Family foundations encounter a unique set of challenges and opportunities under the new UAE CIT regime. The introduction of CIT in the UAE highlighted the importance of not just succession planning but also tax planning and compliance management.

 

Effective tax planning and compliance, grounded in a deep understanding of the UAE CIT Law (“Federal Decree-Law No. 47 of 2022 on the Taxation of Corporations and Businesses”), is crucial for these entities to optimize their tax positions, avoid penalties and contribute to their long-term sustainability and growth.

This requires a strategic review of financial structures, operational practices, and investment strategies to align with the UAE CIT framework while achieving business objectives.

This article aims to delve into the nuances of family foundations as outlined in the UAE CIT Law and provide a thorough understanding of their tax treatment.

Family Foundations under UAE CIT Law

Family foundations hold a unique position in the UAE legal landscape, with specific provisions of UAE CIT Law applying to them. Understanding these provisions is key to navigating the wealth of tax obligations and benefits you can access using this type of structure.

Under the different UAE laws, multiple types of foundations and trusts exist. A foundation, generally a civil law concept, is, in principle, a type of structure with a legal personality. Being endowed with legal personality, it would be subject to UAE CIT if not for the special regime applicable to it under the UAE CIT Law.

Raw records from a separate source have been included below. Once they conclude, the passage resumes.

(** The whole trace of one architecture, from which the theorems below are
    read off. *)
Lemma pullArch_trace `{D : Deb} ctx src fuel init arch (st : Locals) deps' st' :
  pullArch ctx src fuel init arch st = Some (deps', st') ->
  grows (map (bindArch arch) init) deps'
  /\ (noDeps ctx = true -> deps' = map (bindArch arch) init)
  /\ sourcePackageList st' = sourcePackageList st
  /\ exists ms calls,
      extends st st' ms calls
      /\ archsOf calls = [arch]
      /\ searchedOf calls = deps'
      /\ addedOf ms
         = flat_map (fun d => Search (sourcePackageList st) d (allMatches ctx)) deps'
      /\ unsatisfiableOf ms
         = filter (fun d => match Search (sourcePackageList st) d (allMatches ctx) with
                            | [] => true
                            | _ :: _ => false
                            end) deps'
      /\ verifiedPackagesOf calls
         = if noDeps ctx then [] else map (fun p => (p, arch)) (addedOf ms).
Proof.
  unfold pullArch. intros H.
  set (deps0 := map (bindArch arch) init) in *.
  set (st0 := record (CArch arch) st) in *.
  set (found := fun d => Search (sourcePackageList st) d (allMatches ctx)).
  set (nomatch := fun d => match found d with [] => true | _ :: _ => false end).
  pose (P := fun (i : nat) (deps : list Dependency.t) (s : Locals) =>
          i <= List.length deps
          /\ grows deps0 deps
          /\ (noDeps ctx = true -> deps = deps0)
          /\ sourcePackageList s = sourcePackageList st
          /\ exists ms calls,
              extends st0 s ms calls
              /\ archsOf calls = []
              /\ searchedOf calls = firstn i deps
              /\ addedOf ms = flat_map found (firstn i deps)
              /\ unsatisfiableOf ms = filter nomatch (firstn i deps)
              /\ verifiedPackagesOf calls
                 = if noDeps ctx then [] else map (fun p => (p, arch)) (addedOf ms)).
  assert (Hstep : forall i deps s dep deps1 s1,
             nth_error deps i = Some dep ->
             loopBody ctx src fuel arch dep deps s = Some (deps1, s1) ->
             P i deps s -> P (S i) deps1 s1).
  { intros i deps s dep deps1 s1 Hn Hb (Hi & G & N & S & ms & calls & X & Ar & Q & A & U & V).
    destruct (loopBody_trace _ _ _ _ _ _ _ _ _ Hb)
      as (G1 & N1 & S1 & ms1 & calls1 & X1 & Q1 & A1 & U1 & V1 & Ar1).
    destruct G1 as (extra & -> & Nd & Dj).
    rewrite S in A1, U1, V1. fold (found dep) in A1, U1, V1.
    unfold P. rewrite (firstn_step deps extra i dep Hn).
    split; [rewrite length_app; apply nth_error_length in Hn; lia|].
    split; [eapply grows_trans; [exact G|]; exists extra; repeat split; assumption|].
    split; [intros Hf; rewrite (N1 Hf); apply N; exact Hf|].
    split; [congruence|].
    exists (ms ++ ms1), (calls ++ calls1).
    split; [eapply extends_trans; eassumption|].
    assert (Hun : unsatisfiableOf (ms ++ ms1) = filter nomatch (firstn i deps ++ [dep])).
    { assert (Hf : filter nomatch [dep]
                   = match found dep with [] => [dep] | _ :: _ => [] end).
      { simpl. unfold nomatch. destruct (found dep); reflexivity. }
      rewrite filter_app, Hf. unfold unsatisfiableOf in *.
      rewrite flat_map_app, U, U1. reflexivity. }
    assert (Had : addedOf (ms ++ ms1) = flat_map found (firstn i deps ++ [dep])).
    { unfold addedOf in *. rewrite !flat_map_app, A, A1. simpl.
      rewrite app_nil_r. reflexivity. }
    split; [unfold archsOf in *; rewrite flat_map_app, Ar, Ar1; reflexivity|].
    split; [unfold searchedOf in *; rewrite flat_map_app, Q, Q1; reflexivity|].
    split; [exact Had|]. split; [exact Hun|].
    rewrite Had. unfold verifiedPackagesOf in *. rewrite flat_map_app, V, V1.
    destruct (noDeps ctx); [reflexivity|].
    rewrite A, flat_map_app, map_app. simpl. rewrite app_nil_r. reflexivity. }
  assert (H0 : P 0 deps0 st0).
  { unfold P. split; [lia|]. split; [apply grows_refl|]. split; [reflexivity|].
    split; [reflexivity|]. exists [], []. split; [apply extends_refl|].
    simpl. destruct (noDeps ctx); repeat split. }
  destruct (closure_invariant ctx src fuel arch P Hstep _ _ _ _ _ _ H H0)
    as (j & Hj & Hi & G & N & S & ms & calls & X & Ar & Q & A & U & V).
  rewrite (firstn_all2 deps' Hj) in Q, A, U.
  split; [exact G|]. split; [exact N|]. split; [exact S|].
  exists ([] ++ ms), ([CArch arch] ++ calls).
  split; [eapply extends_trans; [apply extends_record|exact X]|].
  split; [unfold archsOf in *; simpl; rewrite Ar; reflexivity|].
  split; [exact Q|]. split; [exact A|]. split; [exact U|].
  exact V.
Qed.

(** ** What one architecture's loop does *)

(** X11: the work list of an architecture is the initial expressions bound to
    that architecture, in order, followed by appended expressions that are
    pairwise different and different from every initial one; with no-deps
    nothing is appended. *)
Theorem work_list_grows_without_repeats `{D : Deb} ctx src fuel init arch
    (st : Locals) deps' st' :
  pullArch ctx src fuel init arch st = Some (deps', st') ->
  exists extra,
    deps' = map (bindArch arch) init ++ extra
    /\ NoDup extra
    /\ (forall d, In d extra -> ~ In d (map (bindArch arch) init))
    /\ (noDeps ctx = true -> extra = []).
Proof.
  intros H. destruct (pullArch_trace _ _ _ _ _ _ _ _ H) as ((extra & E & N & Dj) & Hn & _).
  exists extra. repeat split; try assumption.
  intros Hf. specialize (Hn Hf). rewrite Hn in E.
  rewrite <- (app_nil_r (map (bindArch arch) init)) in E at 1.
  apply app_inv_head in E. symmetry. exact E.
Qed.

(** X12: every entry of the final work list is searched in the source list
    exactly once, in the order of the list, and nothing else is searched
    there. *)
Theorem every_entry_searched_once `{D : Deb} ctx src fuel init arch
    (st : Locals) deps' st' :
  pullArch ctx src fuel init arch st = Some (deps', st') ->
  exists calls,
    history (env st') = history (env st) ++ calls
    /\ searchedOf calls = deps'
    /\ archsOf calls = [arch].
Proof.
  intros H. destruct (pullArch_trace _ _ _ _ _ _ _ _ H)
    as (_ & _ & _ & ms & calls & [_ Xh] & Ar & Q & _).
  exists calls. repeat split; assumption.
Qed.

(** X13: the packages added for an architecture are, in order, what the searches
    of the source list return for the entries of the final work list. *)
Theorem added_are_the_source_matches `{D : Deb} ctx src fuel init arch
    (st : Locals) deps' st' :
  pullArch ctx src fuel init arch st = Some (deps', st') ->
  exists ms,
    progress (env st') = progress (env st) ++ ms
    /\ addedOf ms
       = flat_map (fun d => Search (sourcePackageList st) d (allMatches ctx)) deps'.
Proof.
  intros H. destruct (pullArch_trace _ _ _ _ _ _ _ _ H)
    as (_ & _ & _ & ms & calls & [Xp _] & _ & _ & A & _).
  exists ms. split; assumption.
Qed.

(** X14: the expressions reported as unsatisfiable are, in order, the entries of
    the final work list that the source list has no match for; the loop
    goes on after each of them. *)
Theorem unsatisfiable_entries_reported `{D : Deb} ctx src fuel init arch
    (st : Locals) deps' st' :
  pullArch ctx src fuel init arch st = Some (deps', st') ->
  exists ms,
    progress (env st') = progress (env st) ++ ms
    /\ unsatisfiableOf ms
       = filter (fun d => match Search (sourcePackageList st) d (allMatches ctx) with
                          | [] => true
                          | _ :: _ => false
                          end) deps'.
Proof.
  intros H. destruct (pullArch_trace _ _ _ _ _ _ _ _ H)
    as (_ & _ & _ & ms & calls & [Xp _] & _ & _ & _ & U & _).
  exists ms. split; assumption.
Qed.

(** X15: unless no-deps is set, the packages handed to dependency verification
    are the packages added, in the same order, each with the architecture
    being processed. *)
Theorem added_packages_are_verified `{D : Deb} ctx src fuel init arch
    (st : Locals) deps' st' :
  noDeps ctx = false ->
  pullArch ctx src fuel init arch st = Some (deps', st') ->
  exists ms calls,
    extends st st' ms calls
    /\ verifiedPackagesOf calls = map (fun p => (p, arch)) (addedOf ms).
Proof.
  intros Hf H. destruct (pullArch_trace _ _ _ _ _ _ _ _ H)
    as (_ & _ & _ & ms & calls & X & _ & _ & _ & _ & V).
  rewrite Hf in V. exists ms, calls. split; assumption.
Qed.

(** X16: lines 111-117: when the removal loop for a package ends, a search of
    the destination list for the package's name and architecture finds
    nothing. *)
Theorem removal_ends_without_match `{D : Deb} ctx n pkg (st st' : Locals) :
  removeLoop ctx n pkg st = Some st' ->
  Search (packageList st') (sameNameArch pkg) (allMatches ctx) = [].
Proof.
  revert st. induction n as [|n IH]; intros st H; simpl in H; [discriminate|].
  destruct (Search (packageList st) (sameNameArch pkg) (allMatches ctx)) as [|p pS] eqn:E.
  - injection H as <-. simpl. exact E.
  - apply IH in H. exact H.
Qed.

Lemma flat_map_map {A B C} (f : B -> list C) (g : A -> B) l :
  flat_map f (map g l) = flat_map (fun x => f (g x)) l.
Proof. induction l as [|a l IH]; simpl; [reflexivity|]. rewrite IH. reflexivity. Qed.

(** X17: with no-deps the packages added by the whole pull are, architecture by
    architecture and expression by expression, what the source list returns
    for the initial expressions bound to the architecture. *)
Theorem no_deps_adds_the_direct_matches `{D : Deb} ctx src fuel init archs
    (st st' : Locals) :
  noDeps ctx = true ->
  performPull ctx src fuel init archs st = Some st' ->
  exists ms,
    progress (env st') = progress (env st) ++ ms
    /\ addedOf ms
       = flat_map (fun a =>
                     flat_map (fun d => Search (sourcePackageList st) (bindArch a d)
                                               (allMatches ctx)) init) archs.
Proof.
  intros Hf. revert st. induction archs as [|a archs IH]; intros st H; simpl in H.
  - injection H as <-. exists []. rewrite app_nil_r. split; reflexivity.
  - destruct (pullArch ctx src fuel init a st) as [[deps1 st1]|] eqn:E; [|discriminate].
    destruct (pullArch_trace _ _ _ _ _ _ _ _ E)
      as (_ & Hn & Hs & ms1 & calls1 & [Xp _] & _ & _ & A & _).
    rewrite (Hn Hf), flat_map_map in A.
    destruct (IH st1 H) as (ms2 & Xp2 & A2). rewrite Hs in A2.
    exists (ms1 ++ ms2). rewrite Xp2, Xp, app_assoc. split; [reflexivity|].
    unfold addedOf in *. rewrite flat_map_app, A, A2. reflexivity.
Qed.

(** ** Verification errors change nothing but their reports *)

Section Quiet.
Context {D : Deb}.
Variable ctx : Context.

Lemma quiet_print m (st : @Locals D) :
  notVerifyError m = true ->
  @quiet D (@print D m st) = @print (silent D) m (@quiet D st).
Proof.
  intros H. unfold quiet, print. simpl. rewrite filter_app. simpl. rewrite H.
  reflexivity.
Qed.

Lemma quiet_record c (st : @Locals D) :
  @quiet D (@record D c st) = @record (silent D) (quietCall c) (@quiet D st).
Proof. unfold quiet, record. simpl. rewrite map_app. reflexivity. Qed.

Lemma quiet_changed m l (st : @Locals D) :
  notVerifyError m = true ->
  @quiet D (@print D m (@setPackageList D l st))
  = @print (silent D) m (@setPackageList (silent D) l (@quiet D st)).
Proof.
  intros H. unfold quiet, print, setPackageList. simpl. rewrite filter_app. simpl.
  rewrite H. reflexivity.
Qed.

Lemma quiet_reportVerification pkg arch e (st : @Locals D) :
  @quiet D (@reportVerification D pkg arch e st)
  = @reportVerification (silent D) pkg arch None (@quiet D st).
Proof.
  unfold quiet, reportVerification, print, record, setErr.
  destruct e; simpl; rewrite ?filter_app, map_app; simpl; rewrite ?app_nil_r;
    reflexivity.
Qed.

Lemma quiet_removeFound pS (st : @Locals D) :
  @removeFound (silent D) pS (@quiet D st) = @quiet D (@removeFound D pS st).
Proof.
  unfold removeFound. revert st. induction pS as [|p pS IH]; intros st; simpl;
    [reflexivity|].
  rewrite <- IH. rewrite (quiet_changed (MsgRemoved p)); reflexivity.
Qed.

Lemma quiet_removeLoop n pkg (st : @Locals D) :
  @removeLoop (silent D) ctx n pkg (@quiet D st)
  = option_map (@quiet D) (@removeLoop D ctx n pkg st).
Proof.
  revert st. induction n as [|n IH]; intros st; [reflexivity|].
  cbn [removeLoop].
  change (@Search (silent D) (packageList (@quiet D st)))
    with (@Search D (packageList st)).
  destruct (@Search D (packageList st) (sameNameArch pkg) (allMatches ctx)) as [|p pS].
  - simpl. rewrite quiet_record. reflexivity.
  - rewrite <- IH, <- quiet_removeFound, quiet_record. reflexivity.
Qed.

Lemma quiet_removeAll fuel l (st : @Locals D) :
  @removeAll (silent D) ctx fuel l (@quiet D st)
  = option_map (@quiet D) (@removeAll D ctx fuel l st).
Proof.
  revert st. induction l as [|pkg l IH]; intros st; [reflexivity|].
  cbn [removeAll]. rewrite quiet_removeLoop.
  destruct (@removeLoop D ctx fuel pkg st) as [st1|]; [apply IH|reflexivity].
Qed.

Lemma quiet_addAll l (st : @Locals D) :
  @addAll (silent D) l (@quiet D st) = @quiet D (@addAll D l st).
Proof.
  unfold addAll. revert st. induction l as [|p l IH]; intros st; simpl; [reflexivity|].
  rewrite <- IH. rewrite (quiet_changed (MsgAdded p)); reflexivity.
Qed.

Lemma quiet_verifyOne arch pL deps (st : @Locals D) pkg :
  @verifyOne (silent D) ctx arch (pL, deps, @quiet D st) pkg
  = let '(pL1, deps1, st1) := @verifyOne D ctx arch (pL, deps, st) pkg in
    (pL1, deps1, @quiet D st1).
Proof.
  unfold verifyOne.
  change (@VerifyDependencies (silent D) (@Add (silent D) pL pkg)
            (DependencyOptions ctx) [arch] (packageList (@quiet D st)))
    with (fst (@VerifyDependencies D (@Add D pL pkg) (DependencyOptions ctx) [arch]
                 (packageList st)), @None error).
  destruct (@VerifyDependencies D (@Add D pL pkg) (DependencyOptions ctx) [arch]
              (packageList st)) as [missing e].
  cbn [fst]. rewrite (quiet_reportVerification pkg arch e st). reflexivity.
Qed.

Trusts are generally a common law concept and, in the UAE, also have legal personality when established under the UAE Trust Law (see Article (3) of that Law). The same holds for endowments under the UAE Endowments Law No (5) of 2018 (see Article (10)1 of that law), but not for trusts established in the Financial Free Zones.

Foundations have gained a lot of popularity in recent years. Indeed, in the UAE, these vehicles are mainly used for succession planning and asset protection.

Tax Transparency of Family Foundations

Article 1 of the UAE CIT Law defines a family foundation as a foundation, trust, or similar entity. In other words, the family foundation as a concept under the UAE CIT law refers to a broader context than just foundations per se.

These entities are established with the primary aim of benefiting identifiable natural persons or public benefit entities. The beneficiaries need to be identified or identifiable (e.g., distant relatives, friends, or future offspring). Their core activities consist of managing assets or funds related to savings or investments.

The key provision is Article 17 of UAE CIT Law, which allows family foundations to be treated as unincorporated partnerships and, hence, not be subject to UAE CIT. Following the application of these provisions, family foundations are, therefore, transparent for tax purposes. This means that any potential taxation shifts a level, in this case, to the family foundation’s beneficiaries.

Several conditions need to be met for a family foundation to be treated as a fiscally transparent entity. From an administrative point of view, an application to that effect must be filed with the UAE Federal Tax Authority (“UAE FTA”).

A family foundation seeking to be treated as fiscally transparent is not permitted to undertake activities that would have constituted a business activity within the meaning of the UAE CIT Law if the activity had been undertaken or the assets held by the founder, settlor or any of the beneficiaries of the structure. In this regard, in general, the constitutional documents of the family foundation outline the objectives of the vehicle. Those would normally not include commercial objectives.

This means that if the income was directly earned by natural persons, or the assets directly held by one of the above natural persons, the income would not fall inside the scope of UAE Corporate Income Tax. By reference to Article 11, 6 of the UAE CIT Law, Cabinet Decision No. 49 of 2023 states that employment income, real estate income and personal investment income earned (directly) by a natural person are not within the scope of UAE CIT and do not constitute business income. Real estate income and personal investment income are relevant for family foundations, employment income is not, as a legal person cannot have an employment contract.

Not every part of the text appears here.